Al-Naimat Sweets & Restaurant

This Pakistani halal café and sweet shop occupies the original storefront of the sainted Jackson Diner, and the diner atmosphere persists. Save the Bengali sweets in the refrigerated glass cases near the entrance for later, while you first chow down on tandooris and curries. The palak paneer is particularly lush with fresh cheese, while the chicken keema is exceedingly smooth and mellow.

A plate with ground meat, a green vegetable puree, and white rice.
A combo plate at Al-Naimat.
Robert Sietsema/Eater NY

El Guayaquileno Truck

This bright blue truck named after Ecuador’s great seaside port parked just off Roosevelt Avenue is a rolling picanteria, a lunch wagon with all-in meals and soups perfect for your noon or afternoon repast. Some of the food sold here isn’t generally available at the Ecuadorian restaurants that line Roosevelt Avenue, including a wonderful blood sausage soup (“caldo de salsicha”)

A blue truck with a colorful menu in photos on the side.
El Guayaquileno is a lunch wagon, pure and simple.
Robert Sietsema/Eater NY

Michelada House II

This spot specializes in the fanciful beer-tomato juice-chile cocktails called micheladas, offering a dozen or more, plus a regular menu of Mexican antojitos, plus a special menu of snacks originating in Mexico City, including a torta stuffed with chilaquiles, as well as a machete mixto — a two-foot oblong tostada dotted with various meats. If you haven’t tried them, the grasshopper tacos make an excellent drinking snack.

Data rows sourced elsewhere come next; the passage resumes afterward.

(* ===== verification/Slice.v ===== *)
(** * Slice (include/polly/slice.h)

    A [Slice] is a pointer into storage it does not own and a size.  [data_]
    is modelled by the bytes that can be reached from the pointer up to the
    end of that storage, so reading past the storage is an observable fault;
    [size_] is the [size_t] field.  The theorems relate the comparison
    routines, which work byte by byte on the two pointers, to the
    lexicographic order, equality and prefix relation of the contents. *)

From S2P Require Import Prelude.

Module Slice.

Record Slice := mkSlice {
  data_ : bytes;
  size_ : Z
}.

#[export] Instance eta_Slice : Eta Slice := fun s => mkSlice (data_ s) (size_ s).

(** [strlen] of <string.h>: no terminator in the storage is an overrun. *)
Fixpoint strlen (s : bytes) : res Z :=
  match s with
  | [] => Err OutOfBounds
  | c :: s' => if byteZ c =? 0 then Ok 0 else n ← strlen s'; mret (n + 1)
  end.

(** [std::string(p, n)] and the other readers of [n] bytes at a pointer. *)
Definition read_mem (p : bytes) (n : Z) : res bytes :=
  if n <=? len p then Ok (range p 0 n) else Err OutOfBounds.

(** [memcmp] of <string.h> on bytes that are all there. *)
Fixpoint cmp_bytes (n : nat) (a b : bytes) : Z :=
  match n, a, b with
  | S n', x :: a', y :: b' =>
      if byteZ x =? byteZ y then cmp_bytes n' a' b' else byteZ x - byteZ y
  | _, _, _ => 0
  end.

Definition memcmp (a b : bytes) (n : Z) : res Z :=
  if (n <=? len a) && (n <=? len b) then Ok (cmp_bytes (Z.to_nat n) a b)
  else Err OutOfBounds.

(** [Slice()] *)
Definition Slice_default : Slice := mkSlice [Byte.x00] 0.

(** [Slice(const char *d, size_t n)] *)
Definition Slice_ptr (d : bytes) (n : Z) : Slice := mkSlice d n.

(** [Slice(const std::string &s)]: [s.data()] is NUL terminated. *)
Definition Slice_string (s : bytes) : Slice := mkSlice (s ++ [Byte.x00]) (len s).

(** [Slice(const char *s)] *)
Definition Slice_cstr (s : bytes) : res Slice := n ← strlen s; mret (mkSlice s n).

Definition data (s : Slice) : bytes := data_ s.
Definition size (s : Slice) : Z := size_ s.
Definition empty (s : Slice) : bool := size_ s =? 0.

(** [operator[]] *)
Definition at_ (s : Slice) (n : Z) : res byte :=
  assert_ (n <? size s) "slice.h:55" ;;
  vec_at (data_ s) n.

Definition clear (s : Slice) : Slice := mkSlice [Byte.x00] 0.

Definition remove_prefix (s : Slice) (n : Z) : res Slice :=
  assert_ (n <=? size s) "slice.h:67" ;;
  mret (mkSlice (drop (Z.to_nat n) (data_ s)) (u64 (size_ s - n))).

Definition ToString (s : Slice) : res bytes := read_mem (data_ s) (size_ s).

Definition starts_with (s x : Slice) : res bool :=
  if size_ s >=? size_ x then
    r ← memcmp (data_ s) (data_ x) (size_ x); mret (r =? 0)
  else mret false.

(** [operator==] and [operator!=] *)
Definition eq_ (x y : Slice) : res bool :=
  if size x =? size y then
    r ← memcmp (data x) (data y) (size x); mret (r =? 0)
  else mret false.

Definition ne_ (x y : Slice) : res bool := e ← eq_ x y; mret (negb e).

Definition compare (s b : Slice) : res Z :=
  let min_len := if size_ s <? size_ b then size_ s else size_ b in
  r ← memcmp (data_ s) (data_ b) min_len;
  if r =? 0 then
    if size_ s <? size_ b then mret (-1)
    else if size_ s >? size_ b then mret 1
    else mret r
  else mret r.

(** ** Specification *)

(** The slice designates storage that is really there. *)
Definition wf (s : Slice) : Prop := 0 ≤ size_ s ≤ len (data_ s) ∧ size_ s < 2 ^ 64.

Definition contents (s : Slice) : bytes := range (data_ s) 0 (size_ s).

(** Lexicographic order of byte strings, the shorter one first on a tie. *)
Fixpoint lex (a b : bytes) : comparison :=
  match a, b with
  | [], [] => Eq
  | [], _ :: _ => Lt
  | _ :: _, [] => Gt
  | x :: a', y :: b' =>
      match byteZ x ?= byteZ y with Eq => lex a' b' | c => c end
  end.

(** ** Lemmas *)

Lemma wf_string s : len s < 2 ^ 64 → wf (Slice_string s).
Proof. unfold wf. cbn. intros. len_lia. Qed.

Lemma contents_string s : contents (Slice_string s) = s.
Proof.
  unfold contents. cbn. rewrite range_app_l by lia. apply range_full.
Qed.

Lemma len_slice s : wf s → len (contents s) = size_ s.
Proof. intros [??]. unfold contents. rewrite len_range; lia. Qed.

Lemma contents_take s : contents s = take (Z.to_nat (size_ s)) (data_ s).
Proof. unfold contents, range. rewrite drop_0. f_equal. lia. Qed.

Lemma lex_refl a : lex a a = Eq.
Proof. induction a as [|x a IH]; cbn; [done|]. by rewrite Z.compare_refl. Qed.

Lemma lex_Eq a b : lex a b = Eq ↔ a = b.
Proof.
  split; [|intros ->; apply lex_refl].
  revert b. induction a as [|x a IH]; intros [|y b]; cbn; try done.
  destruct (Z.compare_spec (byteZ x) (byteZ y)) as [E| |]; try done.
  intros H. by rewrite (byteZ_inj _ _ E), (IH _ H).
Qed.

(** Equal prefixes: [memcmp] over the common length sees exactly the first
    difference of the two byte strings. *)
Lemma cmp_bytes_lex a b n :
  n = min (length a) (length b) →
  (if cmp_bytes n a b =? 0 then Z.of_nat (length a) ?= Z.of_nat (length b)
   else cmp_bytes n a b ?= 0) = lex a b.
Proof.
  revert a b. induction n as [|n IH]; intros [|x a] [|y b] Hn; try done.
  injection Hn as Hn. specialize (IH a b Hn). cbn [cmp_bytes lex].
  destruct (Z.eqb_spec (byteZ x) (byteZ y)) as [E|E].
  - rewrite E, Z.compare_refl. rewrite <-IH. case_match; [|done].
    cbn [length].
    destruct (Z.compare_spec (Z.of_nat (length a)) (Z.of_nat (length b)));
      [apply Z.compare_eq_iff|apply Z.compare_lt_iff|apply Z.compare_gt_iff]; lia.
  - destruct (Z.eqb_spec (byteZ x - byteZ y) 0); [lia|].
    destruct (Z.compare_spec (byteZ x) (byteZ y));
      [lia|apply Z.compare_lt_iff|apply Z.compare_gt_iff]; lia.
Qed.

Lemma cmp_bytes_take n a b k :
  (n ≤ k)%nat → cmp_bytes n (take k a) b = cmp_bytes n a b.
Proof.
  revert a b k. induction n as [|n IH]; intros [|x a] [|y b] [|k] Hk; try done; try lia.
  cbn. rewrite IH by lia. done.
Qed.

Lemma cmp_bytes_take_r n a b k :
  (n ≤ k)%nat → cmp_bytes n a (take k b) = cmp_bytes n a b.
Proof.
  revert a b k. induction n as [|n IH]; intros [|x a] [|y b] [|k] Hk; try done; try lia.
  cbn. rewrite IH by lia. done.
Qed.

Lemma cmp_bytes_0_prefix a b :
  (length b ≤ length a)%nat → cmp_bytes (length b) a b = 0 ↔ b `prefix_of` a.
Proof.
  revert a. induction b as [|y b IH]; intros [|x a] Hl; cbn in *; try lia.
  - split; [intros; by apply prefix_nil|done].
  - split; [intros; by apply prefix_nil|done].
  - destruct (Z.eqb_spec (byteZ x) (byteZ y)) as [E|E].
    + rewrite IH by lia. rewrite (byteZ_inj _ _ E). split.
      * apply prefix_cons.
      * apply prefix_cons_inv_2.
    + split; [lia|]. intros H%prefix_cons_inv_1. congruence.
Qed.

(** [memcmp] on two well-formed slices is [memcmp] on their contents. *)
Lemma memcmp_contents a b n :
  wf a → wf b → 0 ≤ n → n ≤ size_ a → n ≤ size_ b →
  memcmp (data_ a) (data_ b) n = Ok (cmp_bytes (Z.to_nat n) (contents a) (contents b)).
Proof.
  intros [??] [??] ???. unfold memcmp.
  rewrite (proj2 (Z.leb_le n (len (data_ a)))), (proj2 (Z.leb_le n (len (data_ b)))) by lia.
  rewrite !contents_take, cmp_bytes_take, cmp_bytes_take_r by lia. done.
Qed.

(** ** Theorems *)

(** [Slice::compare] never reads outside the two slices and its sign is
    the lexicographic order of their contents, so [compare] is negative, zero
    or positive exactly as the header promises. *)
Theorem Slice_compare_lexicographic (a b : Slice) :
  wf a → wf b →
  ∃ r, compare a b = Ok r ∧ (r ?= 0) = lex (contents a) (contents b).
Proof.
  intros Ha Hb. pose proof (len_slice a Ha) as La. pose proof (len_slice b Hb) as Lb.
  pose proof Ha as [? _]. pose proof Hb as [? _].
  set (n := if size_ a <? size_ b then size_ a else size_ b).
  assert (Hn : Z.to_nat n = min (length (contents a)) (length (contents b))).
  { unfold len in *. subst n. case_match; bool_lia. }
  pose proof (cmp_bytes_lex (contents a) (contents b) (Z.to_nat n) Hn) as Hlex.
  unfold compare. fold n.
  assert (Hn3 : 0 ≤ n ∧ n ≤ size_ a ∧ n ≤ size_ b) by (subst n; destruct (Z.ltb_spec (size_ a) (size_ b)); lia).
  rewrite memcmp_contents by (done || lia). cbn.
  revert Hlex. destruct (Z.eqb_spec (cmp_bytes (Z.to_nat n) (contents a) (contents b)) 0) as [E|E];
    intros Hlex; [|by eexists].
  fold (len (contents a)) (len (contents b)) in Hlex. rewrite La, Lb in Hlex. rewrite <-Hlex.
  destruct (Z.compare_spec (size_ a) (size_ b)) as [Es|Es|Es].
  - rewrite Es, Z.ltb_irrefl, Z.gtb_ltb, Z.ltb_irrefl. eexists. split; [done|].
    by rewrite E.
  - rewrite (proj2 (Z.ltb_lt _ _) Es). by eexists.
  - rewrite (proj2 (Z.ltb_ge _ _)) by lia. rewrite Z.gtb_ltb, (proj2 (Z.ltb_lt _ _) Es).
    by eexists.
Qed.

Lemma Slice_compare_lexicographic_witness :
  wf (Slice_string (b_ "abc")) ∧ wf (Slice_string (b_ "ab")) ∧
  ∃ r, compare (Slice_string (b_ "abc")) (Slice_string (b_ "ab")) = Ok r ∧ (r ?= 0) = Gt.
Proof.
  split; [by apply wf_string|]. split; [by apply wf_string|].
  apply (Slice_compare_lexicographic (Slice_string (b_ "abc")) (Slice_string (b_ "ab")));
    by apply wf_string.
Defined.

(** [Slice::starts_with] decides the prefix relation and [operator==]
    decides equality of the contents, without reading outside either slice. *)
Theorem Slice_prefix_and_equality (s x : Slice) :
  wf s → wf x →
  starts_with s x = Ok (bool_decide (contents x `prefix_of` contents s)) ∧
  eq_ s x = Ok (bool_decide (contents s = contents x)).
Proof.
  intros Hs Hx. pose proof (len_slice s Hs) as Ls. pose proof (len_slice x Hx) as Lx.
  pose proof Hs as [? _]. pose proof Hx as [? _].
  assert (Hpre : size_ s >= size_ x →
    starts_with s x = Ok (bool_decide (contents x `prefix_of` contents s))).
  { intros. unfold starts_with. rewrite Z.geb_leb, (proj2 (Z.leb_le _ _)) by lia.
    rewrite memcmp_contents by (done || lia). cbn. unfold len in *. f_equal.
    pose proof (cmp_bytes_0_prefix (contents s) (contents x) ltac:(lia)) as Hp.
    replace (length (contents x)) with (Z.to_nat (size_ x)) in Hp by lia.
    case_bool_decide as Hb; [by apply Z.eqb_eq, Hp|]. apply Z.eqb_neq. naive_solver. }
  split.
  - destruct (Z.ltb_spec (size_ s) (size_ x)); [|apply Hpre; lia].
    unfold starts_with. rewrite Z.geb_leb, (proj2 (Z.leb_gt _ _)) by lia.
    rewrite bool_decide_eq_false_2; [done|]. intros Hp%prefix_length. unfold len in *. lia.
  - unfold eq_, size, data. destruct (Z.eqb_spec (size_ s) (size_ x)) as [E|E].
    + specialize (Hpre ltac:(lia)). unfold starts_with in Hpre.
      rewrite Z.geb_leb, (proj2 (Z.leb_le _ _)) in Hpre by lia. rewrite E, Hpre. f_equal.
      apply bool_decide_ext. split; [|intros ->; done].
      intros [k Hk]. assert (len k = 0) as Hz.
      { apply (f_equal len) in Hk. len_lia. }
      apply len_zero_nil in Hz. subst k. by rewrite app_nil_r in Hk.
    + rewrite bool_decide_eq_false_2; [done|]. intros Hc. rewrite Hc in Ls. lia.
Qed.

Lemma Slice_prefix_and_equality_witness :
  starts_with (Slice_string (b_ "hello")) (Slice_string (b_ "he")) = Ok true.
Proof.
  apply (Slice_prefix_and_equality (Slice_string (b_ "hello")) (Slice_string (b_ "he")));
    by apply wf_string.
Defined.

(** [remove_prefix] drops exactly the first [n] bytes, keeps the slice
    inside its storage, and is the only way [n > size()] can be refused. *)
Theorem Slice_remove_prefix_spec (s : Slice) (n : Z) :
  wf s → 0 ≤ n →
  (n ≤ size_ s →
     ∃ s', remove_prefix s n = Ok s' ∧ wf s' ∧
           contents s' = drop (Z.to_nat n) (contents s) ∧
           ToString s' = Ok (drop (Z.to_nat n) (contents s))) ∧
  (size_ s < n → remove_prefix s n = Err (AssertFailed "slice.h:67")).
Proof.
  intros [Hs Hs64] Hn. unfold remove_prefix, size. split.
  - intros Hle. rewrite (proj2 (Z.leb_le _ _)) by lia. eexists. split; [done|].
    rewrite u64_id by lia.
    assert (len (drop (Z.to_nat n) (data_ s)) = len (data_ s) - n).
    { unfold len in *. rewrite length_drop. lia. }
    assert (Hc : range (drop (Z.to_nat n) (data_ s)) 0 (size_ s - n)
                 = drop (Z.to_nat n) (contents s)).
    { unfold contents. rewrite <-range_drop by lia. unfold range. rewrite drop_drop.
      f_equal; [lia|]. f_equal. lia. }
    split; [split; cbn; lia|]. split; [done|].
    unfold ToString, read_mem. cbn. rewrite (proj2 (Z.leb_le _ _)) by lia. by rewrite Hc.
  - intros. by rewrite (proj2 (Z.leb_gt _ _)) by lia.
Qed.

Lemma Slice_remove_prefix_spec_witness :
  ∃ s', remove_prefix (Slice_string (b_ "hello")) 2 = Ok s' ∧ wf s' ∧
        contents s' = b_ "llo" ∧ ToString s' = Ok (b_ "llo").
Proof.
  apply (Slice_remove_prefix_spec (Slice_string (b_ "hello")) 2);
    first [by apply wf_string | by vm_compute].
Defined.

End Slice.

Two double tortillas with insects swarming inside.
Grasshopper tacos at Michelada House II.
Robert Sietsema/Eater NY

Related Maps

Mariscos El Submarino

This Roosevelt Avenue spot specializes in Mexican ceviches presented in several guises, many originating in Sinaloa. Heralded by a personified yellow submarine with a handlebar moustache, the vibe is fast casual: Order at the counter an aguachile (a soupy cousin of the ceviche presented in a volcano-stone molcajete); a tostada (limey fish mounted on a crisp flat tortilla); or plainly presented ceviche, featuring shrimp, fish filet, octopus, or crab. Wash it down with fresh-fruit beverages and slushies.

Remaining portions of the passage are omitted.